## TASK REQUIREMENTS
Take the material below and output exactly the run of lines from the one containing "Definition length_to_string (n" down to the one containing "(s : jsstring).", with both included.

## AVAILABLE RECORDS
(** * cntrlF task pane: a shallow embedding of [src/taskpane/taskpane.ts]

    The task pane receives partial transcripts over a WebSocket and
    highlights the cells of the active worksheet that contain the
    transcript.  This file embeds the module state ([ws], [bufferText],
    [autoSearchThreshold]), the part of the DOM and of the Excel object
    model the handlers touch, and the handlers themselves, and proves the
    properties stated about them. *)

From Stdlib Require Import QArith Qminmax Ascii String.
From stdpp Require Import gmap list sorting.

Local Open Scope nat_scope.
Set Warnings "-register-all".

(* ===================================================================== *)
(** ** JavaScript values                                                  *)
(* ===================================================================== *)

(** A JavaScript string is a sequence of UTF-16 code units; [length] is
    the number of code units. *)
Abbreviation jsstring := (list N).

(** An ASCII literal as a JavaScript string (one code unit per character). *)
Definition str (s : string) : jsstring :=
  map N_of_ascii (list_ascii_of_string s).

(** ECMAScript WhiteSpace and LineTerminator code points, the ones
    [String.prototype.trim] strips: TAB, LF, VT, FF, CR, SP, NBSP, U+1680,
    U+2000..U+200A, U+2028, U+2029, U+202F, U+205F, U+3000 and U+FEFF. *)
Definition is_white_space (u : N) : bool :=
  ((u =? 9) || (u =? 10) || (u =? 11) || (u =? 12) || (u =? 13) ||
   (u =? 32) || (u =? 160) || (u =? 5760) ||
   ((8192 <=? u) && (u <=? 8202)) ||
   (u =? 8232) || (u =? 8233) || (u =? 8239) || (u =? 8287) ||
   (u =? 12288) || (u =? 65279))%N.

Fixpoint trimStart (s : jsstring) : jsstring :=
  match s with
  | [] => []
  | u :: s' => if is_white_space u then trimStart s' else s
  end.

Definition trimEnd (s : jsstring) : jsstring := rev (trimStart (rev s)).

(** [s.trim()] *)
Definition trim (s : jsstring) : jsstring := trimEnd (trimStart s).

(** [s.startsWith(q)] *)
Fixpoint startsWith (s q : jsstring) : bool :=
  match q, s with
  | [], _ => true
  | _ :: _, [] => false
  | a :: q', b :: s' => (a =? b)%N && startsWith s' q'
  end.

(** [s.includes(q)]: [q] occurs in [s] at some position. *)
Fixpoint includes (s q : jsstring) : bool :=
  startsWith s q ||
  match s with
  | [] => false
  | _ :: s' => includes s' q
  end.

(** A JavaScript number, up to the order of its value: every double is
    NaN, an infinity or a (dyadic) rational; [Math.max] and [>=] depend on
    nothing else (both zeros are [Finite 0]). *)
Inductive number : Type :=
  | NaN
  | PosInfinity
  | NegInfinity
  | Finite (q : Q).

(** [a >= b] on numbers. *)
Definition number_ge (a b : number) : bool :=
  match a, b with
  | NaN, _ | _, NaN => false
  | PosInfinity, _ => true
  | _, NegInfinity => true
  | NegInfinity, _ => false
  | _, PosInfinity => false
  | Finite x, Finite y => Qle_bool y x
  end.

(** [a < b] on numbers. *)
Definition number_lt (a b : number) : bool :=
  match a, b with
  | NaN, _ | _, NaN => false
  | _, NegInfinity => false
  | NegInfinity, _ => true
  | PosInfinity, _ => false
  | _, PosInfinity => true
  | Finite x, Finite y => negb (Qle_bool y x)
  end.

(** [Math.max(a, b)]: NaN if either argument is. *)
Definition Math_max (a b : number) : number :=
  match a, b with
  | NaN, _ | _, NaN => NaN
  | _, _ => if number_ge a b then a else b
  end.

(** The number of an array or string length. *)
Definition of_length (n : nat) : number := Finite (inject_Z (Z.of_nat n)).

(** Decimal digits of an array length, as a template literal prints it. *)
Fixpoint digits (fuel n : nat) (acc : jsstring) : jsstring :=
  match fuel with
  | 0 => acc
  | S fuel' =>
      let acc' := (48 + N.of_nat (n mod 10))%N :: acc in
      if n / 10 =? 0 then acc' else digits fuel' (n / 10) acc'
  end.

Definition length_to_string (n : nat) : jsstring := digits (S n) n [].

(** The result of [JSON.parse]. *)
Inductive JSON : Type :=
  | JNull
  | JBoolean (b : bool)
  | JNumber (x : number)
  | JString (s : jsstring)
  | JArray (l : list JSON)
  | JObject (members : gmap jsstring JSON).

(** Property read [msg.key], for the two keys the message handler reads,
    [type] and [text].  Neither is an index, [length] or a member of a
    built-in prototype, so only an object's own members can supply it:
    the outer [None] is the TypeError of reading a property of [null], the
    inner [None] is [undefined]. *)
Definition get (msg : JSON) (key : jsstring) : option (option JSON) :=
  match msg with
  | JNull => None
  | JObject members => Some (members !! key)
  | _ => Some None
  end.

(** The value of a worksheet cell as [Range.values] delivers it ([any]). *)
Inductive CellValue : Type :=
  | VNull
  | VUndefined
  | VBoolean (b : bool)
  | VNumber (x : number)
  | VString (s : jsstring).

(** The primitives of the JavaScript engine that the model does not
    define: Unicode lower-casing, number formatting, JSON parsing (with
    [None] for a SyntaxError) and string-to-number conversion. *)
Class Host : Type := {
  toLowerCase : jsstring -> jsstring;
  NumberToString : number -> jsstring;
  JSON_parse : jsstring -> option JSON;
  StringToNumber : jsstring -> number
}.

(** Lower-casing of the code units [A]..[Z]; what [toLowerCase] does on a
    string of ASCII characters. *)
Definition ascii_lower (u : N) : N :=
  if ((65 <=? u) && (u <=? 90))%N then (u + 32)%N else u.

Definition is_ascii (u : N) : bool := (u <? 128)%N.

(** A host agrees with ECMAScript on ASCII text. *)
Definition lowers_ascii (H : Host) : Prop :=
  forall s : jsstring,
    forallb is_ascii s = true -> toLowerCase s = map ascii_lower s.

## YOUR SOLUTION
Definition length_to_string (n : nat) : jsstring := digits (S n) n [].

(** The result of [JSON.parse]. *)
Inductive JSON : Type :=
  | JNull
  | JBoolean (b : bool)
  | JNumber (x : number)
  | JString (s : jsstring)
  | JArray (l : list JSON)
  | JObject (members : gmap jsstring JSON).

(** Property read [msg.key], for the two keys the message handler reads,
    [type] and [text].  Neither is an index, [length] or a member of a
    built-in prototype, so only an object's own members can supply it:
    the outer [None] is the TypeError of reading a property of [null], the
    inner [None] is [undefined]. *)
Definition get (msg : JSON) (key : jsstring) : option (option JSON) :=
  match msg with
  | JNull => None
  | JObject members => Some (members !! key)
  | _ => Some None
  end.

(** The value of a worksheet cell as [Range.values] delivers it ([any]). *)
Inductive CellValue : Type :=
  | VNull
  | VUndefined
  | VBoolean (b : bool)
  | VNumber (x : number)
  | VString (s : jsstring).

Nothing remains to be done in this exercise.